[[ RECORD EXCERPTS, beginning ]]

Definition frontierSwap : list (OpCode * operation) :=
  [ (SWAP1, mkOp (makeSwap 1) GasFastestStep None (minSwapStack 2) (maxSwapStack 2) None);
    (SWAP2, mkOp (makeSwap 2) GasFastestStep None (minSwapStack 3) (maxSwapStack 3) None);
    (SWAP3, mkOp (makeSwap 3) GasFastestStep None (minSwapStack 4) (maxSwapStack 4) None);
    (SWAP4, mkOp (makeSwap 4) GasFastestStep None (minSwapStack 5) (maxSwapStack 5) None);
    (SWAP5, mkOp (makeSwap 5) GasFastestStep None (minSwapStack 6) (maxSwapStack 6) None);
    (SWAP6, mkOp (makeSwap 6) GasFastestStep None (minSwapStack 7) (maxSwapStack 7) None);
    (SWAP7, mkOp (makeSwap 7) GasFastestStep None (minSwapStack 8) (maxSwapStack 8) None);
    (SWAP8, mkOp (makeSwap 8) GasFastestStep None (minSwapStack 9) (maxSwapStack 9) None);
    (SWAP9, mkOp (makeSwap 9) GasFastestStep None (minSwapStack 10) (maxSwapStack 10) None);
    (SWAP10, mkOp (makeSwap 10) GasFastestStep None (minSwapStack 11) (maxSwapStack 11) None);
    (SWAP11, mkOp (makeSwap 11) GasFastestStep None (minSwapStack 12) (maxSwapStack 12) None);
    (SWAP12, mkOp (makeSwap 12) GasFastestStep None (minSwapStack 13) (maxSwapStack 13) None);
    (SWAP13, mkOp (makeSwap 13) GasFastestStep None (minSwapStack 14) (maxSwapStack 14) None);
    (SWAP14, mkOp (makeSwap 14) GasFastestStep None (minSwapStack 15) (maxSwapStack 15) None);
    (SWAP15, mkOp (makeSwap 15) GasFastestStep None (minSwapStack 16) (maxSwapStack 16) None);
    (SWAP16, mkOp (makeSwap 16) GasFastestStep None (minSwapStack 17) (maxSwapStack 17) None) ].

[[ RECORD EXCERPTS, end ]]

### PROBLEM DETAILS
Write out, exactly as shown, only the lines running from the one that contains "(SWAP15, mkOp (makeSwap" to the last line above.

### EXERCISE RESULT
    (SWAP15, mkOp (makeSwap 15) GasFastestStep None (minSwapStack 16) (maxSwapStack 16) None);
    (SWAP16, mkOp (makeSwap 16) GasFastestStep None (minSwapStack 17) (maxSwapStack 17) None) ].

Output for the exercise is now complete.